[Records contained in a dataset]
Lemma initial_items pre p post :
  Forall (fun q => Project.worktrees q = []) pre ->
  buildFilteredItems (pre ++ p :: post) ∅ ""
  = map ProjectItem pre
    ++ ProjectItem p
       :: map (fun wt => WorktreeItem wt p) (Project.worktrees p)
       ++ buildFilteredItems post ∅ "".
Proof.
  intros Hpre. rewrite !buildFilteredItems_concat. cbn [JS.toLowerCase].
  rewrite map_app, concat_app, headers_only by assumption.
  cbn [map concat]. now rewrite itemsOf_unfiltered.
Qed.

Lemma at_app_here {A} (l1 l2 : list A) (x : A) :
  JS.at_ (l1 ++ x :: l2) (JS.len l1) = Some x.
Proof.
  unfold JS.at_, JS.len. destruct (Z.ltb_spec (Z.of_nat (length l1)) 0); [lia|].
  rewrite Nat2Z.id. rewrite nth_error_app2 by lia.
  now rewrite Nat.sub_diag.
Qed.

Lemma initialState_cursor_aux (loaded : list Project.t) :
  (forall pre p post wt wts,
     loaded = pre ++ p :: post ->
     Forall (fun q => Project.worktrees q = []) pre ->
     Project.worktrees p = wt :: wts ->
     selectedIndex (initialState loaded) = JS.len pre + 1 /\
     JS.at_ (filteredItems (initialState loaded))
       (selectedIndex (initialState loaded))
     = Some (WorktreeItem wt p)) /\
  (Forall (fun q => Project.worktrees q = []) loaded ->
   selectedIndex (initialState loaded) = 0 /\
   filteredItems (initialState loaded) = map ProjectItem loaded).
Proof.
  split.
  - intros pre p post wt wts -> Hpre Hwt.
    unfold initialState. cbn [selectedIndex filteredItems].
    rewrite initial_items by assumption. rewrite Hwt. cbn [map app].
    unfold JS.findIndex.
    rewrite findIndex_from_skip
      by (apply Forall_map, Forall_forall; reflexivity).
    cbn [JS.findIndex_from isWorktreeItem].
    assert (JS.len (map ProjectItem pre) = JS.len pre) as Hlen
      by (unfold JS.len; now rewrite length_map).
    rewrite Hlen, Z.add_0_l.
    assert (0 <= JS.len pre) by (unfold JS.len; lia).
    destruct (Z.geb_spec (JS.len pre + 1) 0); [|lia].
    split; [reflexivity|].
    change (map ProjectItem pre
            ++ ProjectItem p :: WorktreeItem wt p
               :: map (fun wt0 => WorktreeItem wt0 p) wts
               ++ buildFilteredItems post ∅ "")
      with (map ProjectItem pre
            ++ [ProjectItem p] ++ WorktreeItem wt p
               :: map (fun wt0 => WorktreeItem wt0 p) wts
               ++ buildFilteredItems post ∅ "").
    rewrite app_assoc.
    replace (JS.len pre + 1) with (JS.len (map ProjectItem pre ++ [ProjectItem p]))
      by (unfold JS.len; rewrite length_app, length_map; simpl; lia).
    apply at_app_here.
  - intros Hall. unfold initialState. cbn [selectedIndex filteredItems].
    rewrite buildFilteredItems_concat. cbn [JS.toLowerCase].
    rewrite headers_only by assumption. split; [|reflexivity].
    unfold JS.findIndex.
    rewrite <- (app_nil_r (map ProjectItem loaded)).
    rewrite findIndex_from_skip
      by (apply Forall_map, Forall_forall; reflexivity).
    reflexivity.
Qed.

(** X19. At the start the cursor is on the first worktree row there is:
    when the first project that has worktrees comes after [k] projects
    without any, the cursor is [k + 1] and the item under it is that
    project's first worktree; when no project has a worktree, the cursor is
    0. *)
Theorem initialState_cursor (loaded : list Project.t) :
  (forall pre p post wt wts,
     loaded = pre ++ p :: post ->
     Forall (fun q => Project.worktrees q = []) pre ->
     Project.worktrees p = wt :: wts ->
     selectedIndex (initialState loaded) = JS.len pre + 1 /\
     JS.at_ (filteredItems (initialState loaded))
       (selectedIndex (initialState loaded))
     = Some (WorktreeItem wt p)) /\
  (Forall (fun q => Project.worktrees q = []) loaded ->
   selectedIndex (initialState loaded) = 0 /\
   filteredItems (initialState loaded) = map ProjectItem loaded).
Proof. apply initialState_cursor_aux. Qed.

Lemma initialState_cursor_witness :
  selectedIndex (initialState [Project.mk "empty" "/e/.git" "/e" []; sampleProject])
  = 2.
Proof.
  refine (proj1 (proj1 (initialState_cursor
                          [Project.mk "empty" "/e/.git" "/e" []; sampleProject])
                   [Project.mk "empty" "/e/.git" "/e" []] sampleProject []
                   (sampleWorktree "/r" "main" true) _ eq_refl _ eq_refl)).
  repeat constructor.
Defined.

Lemma first_with_worktrees (ps : list Project.t) :
  Forall (fun q => Project.worktrees q = []) ps \/
  exists pre p post wt wts,
    ps = pre ++ p :: post /\
    Forall (fun q => Project.worktrees q = []) pre /\
    Project.worktrees p = wt :: wts.
Proof.
  induction ps as [|q ps IH]; [left; constructor|].
  destruct (Project.worktrees q) as [|wt wts] eqn:Hq.
  - destruct IH as [Hall|(pre & p & post & wt & wts & -> & Hpre & Hp)].
    + left. now constructor.
    + right. exists (q :: pre), p, post, wt, wts.
      split; [reflexivity|]. split; [now constructor|exact Hp].
  - right. exists [], q, ps, wt, wts. split; [reflexivity|].
    split; [constructor|exact Hq].
Qed.

Lemma initial_delete_refused (ps : list Project.t) :
  Forall (fun p => forall wt wts,
            Project.worktrees p = wt :: wts -> Worktree.isMain wt = true) ps ->
  appReducer (initialState ps) SHOW_DELETE = initialState ps.
Proof.
  intros Hwl.
  destruct (first_with_worktrees ps)
    as [Hall|(pre & p & post & wt & wts & Heq & Hpre & Hp)].
  - pose proof (proj2 (initialState_cursor_aux ps) Hall) as [Hsel Hitems].
    cbn [appReducer]. rewrite Hsel, Hitems.
    destruct ps as [|q ps']; reflexivity.
  - pose proof (proj1 (initialState_cursor_aux ps) pre p post wt wts Heq Hpre Hp)
      as [_ Hat].
    cbn [appReducer]. rewrite Hat.
    rewrite List.Forall_forall in Hwl.
    rewrite (Hwl p) with (wt := wt) (wts := wts); [reflexivity| |exact Hp].
    subst ps. apply in_app_iff. right. now left.
Qed.

Lemma wellLoaded_first_main (ps : list Project.t) :
  Forall wellLoaded ps ->
  Forall (fun p => forall wt wts,
            Project.worktrees p = wt :: wts -> Worktree.isMain wt = true) ps.
Proof.
  intros Hwl. eapply List.Forall_impl; [|exact Hwl].
  intros p (_ & _ & [Hnil|(wt' & rest & Heq & Hm & _)]) wt wts Hp; congruence.
Qed.

(** ** The keyboard handler *)

Lemma units_inj (a b : string) : units a = units b -> a = b.
Proof.
  unfold units. revert b. induction a as [|c a IH]; intros [|d b]; simpl;
    try discriminate; [reflexivity|].
  intros [= Hc Hab]. f_equal; [|now apply IH].
  apply N2Z.inj in Hc.
  rewrite <- (ascii_N_embedding c), <- (ascii_N_embedding d). now f_equal.
Qed.

Lemma isKey_units (name label : string) :
  isKey (Some (units name)) label = bool_decide (name = label).
Proof.
  unfold isKey. apply bool_decide_ext. split.
  - intros [= Heq]. now apply units_inj.
  - now intros ->.
Qed.

(** The labels that the upper case of a single code unit can be equal to. *)
Lemma isKey_upper_single (c : ascii) (label : string) :
  In label ["j"; "down"; "k"; "up"; "return"; "space"; "q"; "n"; "d"; "/";
            "?"; "g"; "G"] ->
  isKey (Some (toUpperCase (String c ""))) label
  = (Ascii.eqb c "/" && String.eqb label "/")
    || (Ascii.eqb c "?" && String.eqb label "?")
    || ((Ascii.eqb c "g" || Ascii.eqb c "G") && String.eqb label "G").
Proof.
  intros Hin. simpl in Hin.
  repeat (destruct Hin as [<-|Hin]); try contradiction;
    destruct c as [[] [] [] [] [] [] [] []]; vm_compute; reflexivity.
Qed.

Section StartFacts.
Context `{Host}.

(** X20. Right after the start nothing can be deleted: the state the
    interface starts in, built from the projects that [discoverProjects]
    returns, has its cursor on a header or on a main worktree, so that
    [SHOW_DELETE], and the key [d] that dispatches it, leave that state as
    it is. The same holds for any projects whose first worktree is flagged
    main. *)
Theorem startup_delete_refused :
  (forall loaded,
     Forall (fun p => forall wt wts,
               Project.worktrees p = wt :: wts -> Worktree.isMain wt = true)
       loaded ->
     appReducer (initialState loaded) SHOW_DELETE = initialState loaded) /\
  (forall config w ctrl,
     let loaded := fst (discoverProjects config w) in
     appReducer (initialState loaded) SHOW_DELETE = initialState loaded /\
     afterKey (initialState loaded) (KeyEvent.mk (Some "d") ctrl false)
     = initialState loaded).
Proof.
  split; [exact initial_delete_refused|].
  intros config w ctrl loaded.
  assert (appReducer (initialState loaded) SHOW_DELETE = initialState loaded)
    as Hd
    by apply initial_delete_refused, wellLoaded_first_main,
         discoverProjects_loaded.
  split; [exact Hd|].
  unfold afterKey.
  replace (handleKey (initialState loaded) (KeyEvent.mk (Some "d") ctrl false))
    with (Dispatch SHOW_DELETE); [exact Hd|].
  unfold handleKey. cbn. now destruct ctrl.
Qed.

Your task -> Transcribe, exactly and without additions, the lines of the records above, beginning with the line that contains "Project.worktrees p = wt :: wts." and ending with the line that contains "split; [reflexivity|]. split;", both included.

Exercise solution ->
    Project.worktrees p = wt :: wts.
Proof.
  induction ps as [|q ps IH]; [left; constructor|].
  destruct (Project.worktrees q) as [|wt wts] eqn:Hq.
  - destruct IH as [Hall|(pre & p & post & wt & wts & -> & Hpre & Hp)].
    + left. now constructor.
    + right. exists (q :: pre), p, post, wt, wts.
      split; [reflexivity|]. split; [now constructor|exact Hp].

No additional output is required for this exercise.